Legal Research Class Notes 9/18/03


Today we’ll go over secondary sources.


Bring Bluebooks tomorrow for a big fat Bluebook class.

What is the difference between primary and secondary sources?  It’s not a distinction that’s unique to the law.  Primary materials are the actual (in this case) law, while secondary materials are writing about primary materials, or in this case writing about the law.


What is the difference between mandatory and persuasive authority?  Mandatory authority is what must be followed; it’s what the courts above you have said.  Persuasive authority, on the other hand, is not as well defined.  Some non-mandatory authorities may be more persuasive on courts than others.




What’s the difference between F.Supp. and P.?  P. is a regional reporter for state court cases, while the F.Supp. contains United States District Court cases.


What does the Federal Register contain?  Regulations, proposed regulations, executive orders, notices of hearings, and presidential proclamations.


How many federal circuits are there?  There are 13 federal circuits.


Where can you find a statute or regulation online besides Lexis and Westlaw?  You can look at THOMAS or GPO Access.


How do session laws differ from the statutory code?  Session laws are in chronological order, while codes are in subject order.


What is the difference between a reporter and a code?  A reporter contains cases, while a code contains statutes.


Where do rules and regulations come from?  They are made by the executive branch of the federal government.


What is a parallel citation?  There are two different places you cite a case, like to a state reporter and a regional reporter.


More on general sources


·        ALR is an annotated reporter that came out to compete with West’s Reporters.  They did it differently.  ALR prints selected cases and talks about them at length.  ALR became obsolete as a reporter, but it’s useful as an encyclopedia about specific issues.

·        Encyclopedias like OJur and AmJur are very broad.  OJur, though a secondary source, some courts of appeal cite to OJur as law.  Very interesting.

·        Dictionaries such as Black’s are good for looking up Latin and French phrases.


Stuff for us law students


·        Nutshells give a broad overview of any subject from the perspective of expert authors who are usually law school faculty.
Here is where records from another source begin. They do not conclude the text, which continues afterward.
Lemma people_handle_kind0 now e s :
  ev_kind e = 0%Z →
  people (exec (handle_kind0 X now e) s) = people_after now e (people s).
Proof.
  intros Hkind. unfold people_after. rewrite Hkind. simpl.
  unfold exec, handle_kind0. rewrite tryJson_then, bind_lift.
  destruct (JSON_parse X (content e)) as [k0|]; simpl; [|done].
  rewrite bind_gets.
  destruct (js_lt (created_at e) _) eqn:Hguard.
  { by rewrite andb_false_r. }
  rewrite andb_true_r.
  destruct (get_prop_cases k0) as [->|Hget]; [done|].
  assert (Hc : carries k0
    = if truthy_opt (address_of k0)
      then match address_of k0 with Some (JStr _) => true | _ => false end
      else true) by (destruct k0; try done; by specialize (Hget "nip05")).
  rewrite Hc. unfold address_of.
  rewrite bind_lift, Hget.
  set (n5 := get_prop_opt (Some k0) "nip05").
  set (a16 := get_prop_opt (Some k0) "lud16").
  set (a06 := get_prop_opt (Some k0) "lud06").
  set (data := mkPersonData _ _ _ _ _ _ _).
  assert (Hnip : ∃ s1, people s1 = people s ∧
            ∀ B (k : unit → M B),
              ((if truthy_opt n5
                then start (LookupNip05 (ev_pubkey e) (default JNull n5))
                else ret tt) ≫= k) s = k tt s1).
  { destruct (truthy_opt n5); eexists; (split; [|intros B k; reflexivity]);
      done. }
  destruct Hnip as (s1 & Hp1 & ->).
  rewrite bind_lift, Hget, bind_lift, Hget. fold a16 a06.
  destruct (truthy_opt (if truthy_opt a16 then a16 else a06)) eqn:Ht.
  - destruct (if truthy_opt a16 then a16 else a06) as [[]|];
      try (rewrite bind_throw; simpl; exact Hp1).
    unfold start. rewrite bind_modify.
    pose proof (people_updatePerson now (ev_pubkey e) data) as Hup.
    unfold exec in Hup. rewrite Hup. simpl. by rewrite Hp1.
  - rewrite bind_ret.
    pose proof (people_updatePerson now (ev_pubkey e) data) as Hup.
    unfold exec in Hup. rewrite Hup. by rewrite Hp1.
Qed.

Lemma people_handle_petnames now e s :
  ev_kind e = 3%Z →
  people (exec (handle_petnames now e) s) = people_after now e (people s).
Proof.
  intros Hkind. unfold people_after. rewrite Hkind. simpl.
  unfold exec, handle_petnames. rewrite bind_gets.
  destruct (js_lt (created_at e) _); [done|].
  apply (people_updatePerson now (ev_pubkey e)).
Qed.

Lemma rooms_patch_room roomId e s :
  room_target e = Some roomId →
  rooms (exec (patch_room X roomId e) s) = rooms_after e (rooms s).
Proof.
  intros Htarget. unfold rooms_after, room_payload. rewrite Htarget.
  unfold exec, patch_room. rewrite bind_gets.
  destruct (room_content X e) as [attrs|]; simpl.
  - destruct (js_lt (created_at e) _); [by destruct (truthy_opt _)|].
    by destruct (truthy_opt (attrs !! "name")).
  - by destruct (js_lt (created_at e) _).
Qed.

Lemma then_ret {A} (m : M A) s : ((m ≫= fun _ => ret tt) s).2 = (m s).2.
Proof. unfold mbind, M_bind, bind. by destruct (m s) as [[a|] s1]. Qed.

Lemma keeps_handlers {B} (proj : State → B) (hs : list (Event → M unit)) e :
  (∀ h, h ∈ hs → keeps proj (h e)) →
  keeps proj (forEach (fun h => h e) hs).
Proof.
  induction hs as [|h hs IH]; intros Hk; simpl; [apply keeps_ret|].
  apply keeps_bind; [apply Hk; left|].
  intros _. apply IH. intros h' Hh'. apply Hk. by right.
Qed.

(** The Identity and Room tables after an event depend on these tables
    alone. *)
Lemma tables_processEvent now userPubkey e s :
  tables (exec (processEvent X now userPubkey e) s)
  = (people_after now e (people s), rooms_after e (rooms s)).
Proof.
  set (s0 := if bool_decide (Some (ev_pubkey e) = userPubkey)
             then userEvents_put e s else s).
  assert (Hpre : (if bool_decide (Some (ev_pubkey e) = userPubkey)
                  then modify (userEvents_put e) else ret tt) s = (Ok tt, s0)).
  { unfold s0. by destruct (bool_decide _). }
  assert (Hp0 : people s0 = people s) by (unfold s0; by destruct (bool_decide _)).
  assert (Hr0 : rooms s0 = rooms s) by (unfold s0; by destruct (bool_decide _)).
  unfold exec, processEvent. rewrite (bind_Ok _ _ _ _ _ Hpre).
  rewrite <- Hp0, <- Hr0. clearbody s0. clear Hpre Hp0 Hr0 s.
  assert (Hquiet : ∀ hs : list (Event → M unit),
            (∀ h, h ∈ hs → keeps tables (h e)) →
            people_after now e (people s0) = people s0 →
            rooms_after e (rooms s0) = rooms s0 →
            tables (forEach (fun h => h e) hs s0).2
            = (people_after now e (people s0), rooms_after e (rooms s0))).
  { intros hs Hk -> ->. exact (keeps_handlers tables hs e Hk s0). }
  unfold handlers.
  destruct (ev_kind e =? 0)%Z eqn:H0.
  { apply Z.eqb_eq in H0. cbn [forEach]. unfold tables. rewrite then_ret.
    f_equal; [by apply people_handle_kind0|].
    rewrite (keeps_rooms_handle_kind0 X now e s0).
    unfold rooms_after, room_target. by rewrite H0. }
  destruct (ev_kind e =? 2)%Z eqn:H2.
  { apply Z.eqb_eq in H2. apply Hquiet.
    - intros h Hh. rewrite !elem_of_cons, elem_of_nil in Hh.
      destruct Hh as [->|[->|[]]];
        [apply keeps_tables_profileHandler|apply keeps_tables_routes_kind2].
    - unfold people_after. by rewrite H2.
    - unfold rooms_after, room_target. by rewrite H2. }
  destruct (ev_kind e =? 3)%Z eqn:H3.
  { apply Z.eqb_eq in H3. cbn [forEach].
    assert (Hpet : handle_petnames now e s0
                   = (Ok tt, exec (handle_petnames now e) s0)).
    { apply total_unit. unfold handle_petnames.
      pose proof total_updatePerson. auto 6 with total. }
    rewrite (bind_Ok _ _ _ _ _ Hpet).
    assert (Hrest : keeps tables
              (profileHandler KeyRelays (relays_kind3 X) e;;
               routes_kind3 X now e;; ret tt)).
    { apply keeps_bind; [apply keeps_tables_profileHandler|intros _].
      apply keeps_bind; [apply keeps_tables_routes_kind3|intros _].
      apply keeps_ret. }
    rewrite Hrest. unfold tables. f_equal; [by apply people_handle_petnames|].
    etransitivity; [apply (keeps_rooms_handle_petnames now e s0)|].
    unfold rooms_after, room_target. by rewrite H3. }
  destruct (ev_kind e =? 10000)%Z eqn:H10000.
  { apply Z.eqb_eq in H10000. apply Hquiet.
    - intros h Hh. rewrite !elem_of_cons, elem_of_nil in Hh.
      destruct Hh as [->|[]]. apply keeps_tables_profileHandler.
    - unfold people_after. by rewrite H10000.
    - unfold rooms_after, room_target. by rewrite H10000. }
  destruct (ev_kind e =? 10001)%Z eqn:H10001.
  { apply Z.eqb_eq in H10001. apply Hquiet.
    - intros h Hh. rewrite !elem_of_cons, elem_of_nil in Hh.
      destruct Hh as [->|[]]. apply keeps_tables_profileHandler.
    - unfold people_after. by rewrite H10001.
    - unfold rooms_after, room_target. by rewrite H10001. }
  destruct (ev_kind e =? 10002)%Z eqn:H10002.
  { apply Z.eqb_eq in H10002. apply Hquiet.
    - intros h Hh. rewrite !elem_of_cons, elem_of_nil in Hh.
      destruct Hh as [->|[->|[]]];
        [apply keeps_tables_profileHandler|apply keeps_tables_routes_kind10002].
    - unfold people_after. by rewrite H10002.
    - unfold rooms_after, room_target. by rewrite H10002. }
  assert (Hppl : people_after now e (people s0) = people s0).
  { unfold people_after. by rewrite H0, H3. }
  rewrite Hppl.
  destruct (ev_kind e =? 40)%Z eqn:H40.
  { cbn [forEach]. unfold tables. rewrite then_ret. unfold handle_kind40.
    f_equal; [apply keeps_people_patch_room|].
    apply rooms_patch_room. unfold room_target. by rewrite H40. }
  destruct (ev_kind e =? 41)%Z eqn:H41.
  { cbn [forEach]. unfold tables. rewrite then_ret. unfold handle_kind41.
    destruct (room_target e) as [roomId|] eqn:Htarget.
    - pose proof Htarget as Ht. unfold room_target in Ht. rewrite H40, H41 in Ht.
      destruct (first_e_value e) as [r|]; [|done].
      destruct (truthy_string r); [|done]. injection Ht as ->.
      f_equal; [apply keeps_people_patch_room|by apply rooms_patch_room].
    - unfold rooms_after. rewrite Htarget.
      unfold room_target in Htarget. rewrite H40, H41 in Htarget.
      destruct (first_e_value e) as [r|]; [|done].
      by destruct (truthy_string r). }
  simpl. f_equal. unfold rooms_after, room_target. by rewrite H40, H41.
Qed.

End Tables.

(** ** The field-groups as registers *)

Definition app_kind0 (u : Z * json) (v : option (gmap string json))
    : option (gmap string json) :=
  Some (spread v u.2).

Definition app_petnames (u : Z * list Tag) (v : option (list Tag))
    : option (list Tag) :=
  Some u.2.

Definition app_room (u : Z * (string * gmap string json)) (v : option Room)
    : option Room :=
  Some (mkRoom (Some u.2.1) (Some u.1)
          (u.2.2 ∪ default ∅ (room_attrs <$> v))).

Definition reg_kind0 (ppl : gmap string Person) (pubkey : string)
    : option Z * option (gmap string json) :=
  let row := person_data <$> ppl !! pubkey in
  (row ≫= kind0_updated_at, row ≫= kind0).

Definition reg_petnames (ppl : gmap string Person) (pubkey : string)
    : option Z * option (list Tag) :=
  let row := person_data <$> ppl !! pubkey in
  (row ≫= petnames_updated_at, row ≫= petnames).

Definition reg_room (rms : gmap string Room) (id : string)
    : option Z * option Room :=
  (rms !! id ≫= room_updated_at, rms !! id).

(** The fields of an Identity that only the verification lookups write. *)
Definition verified (ppl : gmap string Person) (pubkey : string)
    : option string * option string * option (gmap string json) :=
  let row := person_data <$> ppl !! pubkey in
  (row ≫= verified_as, row ≫= lnurl, row ≫= zapper).

Lemma kind0_idem T us v :
  at_time app_kind0 T us (at_time app_kind0 T us v) = at_time app_kind0 T us v.
Proof.
  assert (Hform : (∀ v, at_time app_kind0 T us v = v)
                  ∨ ∃ m, ∀ v, at_time app_kind0 T us v = Some (m ∪ default ∅ v)).
  { induction us as [|u us IH] using rev_ind; [by left|].
    destruct (u.1 =? T)%Z eqn:Hu.
    - right. destruct IH as [Hid|[m Hm]].
      + exists (obj_of_entries (own_entries u.2)). intros w.
        by rewrite at_time_snoc, Hu, Hid.
      + exists (obj_of_entries (own_entries u.2) ∪ m). intros w.
        rewrite at_time_snoc, Hu, Hm. unfold app_kind0, spread. simpl.
        by rewrite map_union_assoc.
    - destruct IH as [Hid|[m Hm]].
      + left. intros w. by rewrite at_time_snoc, Hu.
      + right. exists m. intros w. by rewrite at_time_snoc, Hu. }
  destruct Hform as [Hid|[m Hm]]; [by rewrite !Hid|].
  rewrite !Hm. simpl. by rewrite map_union_assoc, map_union_idemp.
Qed.

Lemma petnames_idem T us v :
  at_time app_petnames T us (at_time app_petnames T us v)
  = at_time app_petnames T us v.
Proof.
  assert (Hform : (∀ v, at_time app_petnames T us v = v)
                  ∨ ∃ l, ∀ v, at_time app_petnames T us v = Some l).
  { induction us as [|u us IH] using rev_ind; [by left|].
    destruct (u.1 =? T)%Z eqn:Hu.
    - right. exists u.2. intros w. by rewrite at_time_snoc, Hu.
    - destruct IH as [Hid|[l Hl]].
      + left. intros w. by rewrite at_time_snoc, Hu.
      + right. exists l. intros w. by rewrite at_time_snoc, Hu. }
  destruct Hform as [Hid|[l Hl]]; [by rewrite !Hid|by rewrite !Hl].
Qed.

Lemma room_idem T us v :
  at_time app_room T us (at_time app_room T us v) = at_time app_room T us v.
Proof.
  assert (Hform :
    (∀ v, at_time app_room T us v = v)
    ∨ ∃ pk m, ∀ v, at_time app_room T us v
                   = Some (mkRoom (Some pk) (Some T)
                             (m ∪ default ∅ (room_attrs <$> v)))).
  { induction us as [|u us IH] using rev_ind; [by left|].
    destruct (u.1 =? T)%Z eqn:Hu.
    - right. apply Z.eqb_eq in Hu as HT. destruct IH as [Hid|(pk & m & Hm)].
      + exists u.2.1, u.2.2. intros w.
        rewrite at_time_snoc, Hu, Hid. unfold app_room. by rewrite HT.
      + exists u.2.1, (u.2.2 ∪ m). intros w.
        rewrite at_time_snoc, Hu, Hm. unfold app_room. simpl.
        by rewrite HT, map_union_assoc.
    - destruct IH as [Hid|(pk & m & Hm)].
      + left. intros w. by rewrite at_time_snoc, Hu.
      + right. exists pk, m. intros w. by rewrite at_time_snoc, Hu. }
  destruct Hform as [Hid|(pk & m & Hm)]; [by rewrite !Hid|].
  rewrite !Hm. simpl. by rewrite map_union_assoc, map_union_idemp.
Qed.

Section Updates.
·        Hornbooks are sort of the same thing except more specific.  It’s a detailed overview of a detailed subject.  Sometimes professors teach right out of hornbooks but won’t tell you.  If a professor says “you might want to read the hornbook”…do read the hornbook.

·        Treatises are any book or books on a single subject.  They can encompass anything from a Nutshell to a 30 volume set.  They can be in print or in electronic format.  Huge treatises are for practitioners.  Little treatises (monographs) are for us kids.




·        You can get articles in print or electronically.

·        Lexis and Westlaw have a lot of journal and review articles.

·        There are some online-only journals.

·        Articles may either be theoretical or practical, but practitioners usually don’t have much time to read articles.


Law reviews


·        This is where most articles are published.

·        They are the main forum for scholarly publishing.

·        There are “lead” articles (by law professors or very rarely practitioners who are trying to break into law teaching) as well as student “notes” or “comments” (usually students who work on that particular law review).

·        You can use them for in-depth analysis of a narrow issue.

·        Law review articles cover policy issues and may offer support for change in law.

·        You can use the citations in the article.  Even if the article isn’t good, the citations are often nice.


If you don’t write on a journal, you’ll do a seminar.  You’ll have to write a long paper.  Write it about something new, and after you’re done with it, try to send it off to a journal.  As long as you write it, try to get it published.


West has a Nutshell about writing contests.  Whaaahooo!


Don’t cite to Time Magazine in a law review article.  If you use citations, track them down!


Index to Legal Periodicals & Books


·        Also known as “ILP”

·        Its coverage starts in 1908.

·        It’s available in print and online.

·        It covers journal articles.

·        It’s been around a long time and covers a lot of journals.

·        On the other hand, it has rather broad subject headings and its coverage is narrow.




·        It’s on Lexis and Westlaw, and it also has stand-alone web access.

·        It covers the dates 1980 to the present.

·        The coverage is very broad, from law reviews and legal newspapers to bar journals and more.

·        The Current Index to Legal Periodicals is the print version of LegalTrac which is limited to law reviews and substantive journals


Other indices or text sources


·        Lexis & Westlaw

·        Law reviews have web sites, where you can usually access the contents of recent editions for free.

·        You can also check out Jurist which can be found at




·        They were started by the American Law Institute in the 1920s.

·        They cover 14 subject areas and are written by judges, practitioners and eminent scholars.

·        They distill American law and are considered strongly persuasive authority.

·        They are sometimes criticized as being not an accurate depiction of the law as it is but rather a view of how the law should be.